(** *** The round trip of [WeatherData] through JSON *)








(** * Properties *)

(** ** The two tables *)

Lemma naCountryCoordinates_keys_NoDup :
  NoDup (naCountryCoordinates_literal.*1).
Proof. apply (bool_decide_unpack _). vm_compute. reflexivity. Qed.

Lemma weatherCodeDescriptions_keys_NoDup :
  NoDup (weatherCodeDescriptions_literal.*1).
Proof. apply (bool_decide_unpack _). vm_compute. reflexivity. Qed.

(** ** [FetchWeather], step by step *)

(** One run of [FetchWeather]: a single request, to the URL of the resolved
    coordinates, then [outcome] on its answer. *)
Lemma FetchWeather_run network json_Decode country w :
  let url := requestURL (resolveCoordinates (pkg w) country) in
  FetchWeather network json_Decode country w =
    (outcome json_Decode (pkg w) (network weatherClient (sent w) url),
     {| pkg := pkg w; sent := sent w ++ [url] |}).
Proof.
  cbv beta iota zeta delta [FetchWeather bind package client_Get ret outcome].
  destruct (network _ _ _) as [err|resp]; [reflexivity|].
  destruct (negb _); [reflexivity|].
  destruct (json_Decode _) as [err|apiResp]; reflexivity.
Qed.

(** [FetchWeather] only reads the package variables. *)
Lemma FetchWeather_pkg network json_Decode country w :
  pkg (snd (FetchWeather network json_Decode country w)) = pkg w.
Proof. rewrite FetchWeather_run. reflexivity. Qed.

(** The package variables of [feeds_init], as maps built from the literals. *)
Lemma feeds_init_coordinates :
  naCountryCoordinates feeds_init = list_to_map naCountryCoordinates_literal.
Proof. reflexivity. Qed.

Lemma feeds_init_descriptions :
  weatherCodeDescriptions feeds_init = list_to_map weatherCodeDescriptions_literal.
Proof. reflexivity. Qed.

(** C3, as the spec counts it, fails: the weather-code table does not have
    23 entries. *)
Lemma weatherCodeDescriptions_size_not_23 :
  size (weatherCodeDescriptions feeds_init) <> 23%nat.
Proof.
  rewrite feeds_init_descriptions.
  rewrite (map_size_list_to_map _ weatherCodeDescriptions_keys_NoDup).
  discriminate.
Qed.

(** C3 (amended): the country table holds exactly 3 entries and the
    weather-code table exactly 24, one per line of its literal; and
    [FetchWeather] leaves both package variables as it found them, whatever
    the network and the decoder answer. *)
Theorem tables_size_and_constant :
  size (naCountryCoordinates feeds_init) = 3%nat
  /\ size (weatherCodeDescriptions feeds_init) = 24%nat
  /\ dom (naCountryCoordinates feeds_init) = list_to_set ["US"; "CA"; "MX"]
  /\ forall network json_Decode country w,
       pkg (snd (FetchWeather network json_Decode country w)) = pkg w.
Proof.
  rewrite feeds_init_coordinates, feeds_init_descriptions.
  split; [|split; [|split]].
  - rewrite (map_size_list_to_map _ naCountryCoordinates_keys_NoDup).
    reflexivity.
  - rewrite (map_size_list_to_map _ weatherCodeDescriptions_keys_NoDup).
    reflexivity.
  - rewrite dom_list_to_map_L. reflexivity.
  - apply FetchWeather_pkg.
Qed.

(** ** Coordinate resolution *)

Lemma lookup_coordinates country c :
  naCountryCoordinates feeds_init !! country = Some c <->
  (country, c) ∈ naCountryCoordinates_literal.
Proof.
  rewrite feeds_init_coordinates. symmetry.
  apply elem_of_list_to_map, naCountryCoordinates_keys_NoDup.
Qed.

Lemma lookup_coordinates_cases country c :
  naCountryCoordinates feeds_init !! country = Some c ->
  c = newYork \/ c = toronto \/ c = mexicoCity.
Proof.
  rewrite lookup_coordinates. unfold naCountryCoordinates_literal.
  rewrite !elem_of_cons, elem_of_nil.
  intros [H|[H|[H|[]]]]; injection H as _ ->; auto.
Qed.

Lemma lookup_US : naCountryCoordinates feeds_init !! "US" = Some newYork.
Proof. apply lookup_coordinates. unfold naCountryCoordinates_literal. left. Qed.

Lemma lookup_CA : naCountryCoordinates feeds_init !! "CA" = Some toronto.
Proof.
  apply lookup_coordinates. unfold naCountryCoordinates_literal.
  right; left.
Qed.

Lemma lookup_MX : naCountryCoordinates feeds_init !! "MX" = Some mexicoCity.
Proof.
  apply lookup_coordinates. unfold naCountryCoordinates_literal.
  right; right; left.
Qed.

Lemma lookup_XX : naCountryCoordinates feeds_init !! "XX" = None.
Proof.
  rewrite feeds_init_coordinates. apply not_elem_of_list_to_map.
  unfold naCountryCoordinates_literal; cbn [fmap list_fmap fst].
  rewrite !not_elem_of_cons. repeat split; try discriminate. apply not_elem_of_nil.
Qed.

Lemma resolveCoordinates_found p country c :
  naCountryCoordinates p !! country = Some c -> resolveCoordinates p country = c.
Proof. unfold resolveCoordinates. intros ->. reflexivity. Qed.

Lemma resolveCoordinates_fallback p country :
  naCountryCoordinates p !! country = None ->
  resolveCoordinates p country = resolveCoordinates p "US".
Proof.
  unfold resolveCoordinates. intros ->.
  destruct (naCountryCoordinates p !! "US"); reflexivity.
Qed.

Lemma resolveCoordinates_US : resolveCoordinates feeds_init "US" = newYork.
Proof. apply resolveCoordinates_found, lookup_US. Qed.

Lemma resolveCoordinates_cases country :
  resolveCoordinates feeds_init country = newYork
  \/ resolveCoordinates feeds_init country = toronto
  \/ resolveCoordinates feeds_init country = mexicoCity.
Proof.
  destruct (naCountryCoordinates feeds_init !! country) as [c|] eqn:E.
  - rewrite (resolveCoordinates_found _ _ _ E).
    apply (lookup_coordinates_cases _ _ E).
  - left. rewrite (resolveCoordinates_fallback _ _ E).
    apply resolveCoordinates_US.
Qed.

(** C1: coordinate resolution is a total function; a country of the table
    resolves to its own entry (US, CA and MX to New York, Toronto and Mexico
    City), a country outside the table, such as XX, resolves to the
    coordinates of US, and [FetchWeather] then runs exactly as it does for
    US: an unknown country is no error of its own. *)
Theorem resolveCoordinates_total (country : string) :
  (forall c, naCountryCoordinates feeds_init !! country = Some c ->
             resolveCoordinates feeds_init country = c)
  /\ (naCountryCoordinates feeds_init !! country = None ->
      resolveCoordinates feeds_init country
        = {| Lat := 40.7128%float; Lon := (-74.0060)%float |}
      /\ resolveCoordinates feeds_init country = resolveCoordinates feeds_init "US"
      /\ forall network json_Decode log,
           FetchWeather network json_Decode country {| pkg := feeds_init; sent := log |}
           = FetchWeather network json_Decode "US" {| pkg := feeds_init; sent := log |})
  /\ resolveCoordinates feeds_init "US"
       = {| Lat := 40.7128%float; Lon := (-74.0060)%float |}
  /\ resolveCoordinates feeds_init "CA"
       = {| Lat := 43.6532%float; Lon := (-79.3832)%float |}
  /\ resolveCoordinates feeds_init "MX"
       = {| Lat := 19.4326%float; Lon := (-99.1332)%float |}
  /\ resolveCoordinates feeds_init "XX"
       = {| Lat := 40.7128%float; Lon := (-74.0060)%float |}.
Proof.
  repeat apply conj.
  - intros c. apply resolveCoordinates_found.
  - intros E. pose proof (resolveCoordinates_fallback _ _ E) as F.
    split; [|split].
    + rewrite F. apply resolveCoordinates_US.
    + exact F.
    + intros network json_Decode log.
      rewrite !FetchWeather_run. cbn [pkg sent]. rewrite F. reflexivity.
  - apply resolveCoordinates_US.
  - apply resolveCoordinates_found, lookup_CA.
  - apply resolveCoordinates_found, lookup_MX.
  - rewrite (resolveCoordinates_fallback _ _ lookup_XX).
    apply resolveCoordinates_US.
Qed.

▸ Activity: Please tally the lines of the listing that include the string "exactly". Give the total alone.

▸ Output of the task: 3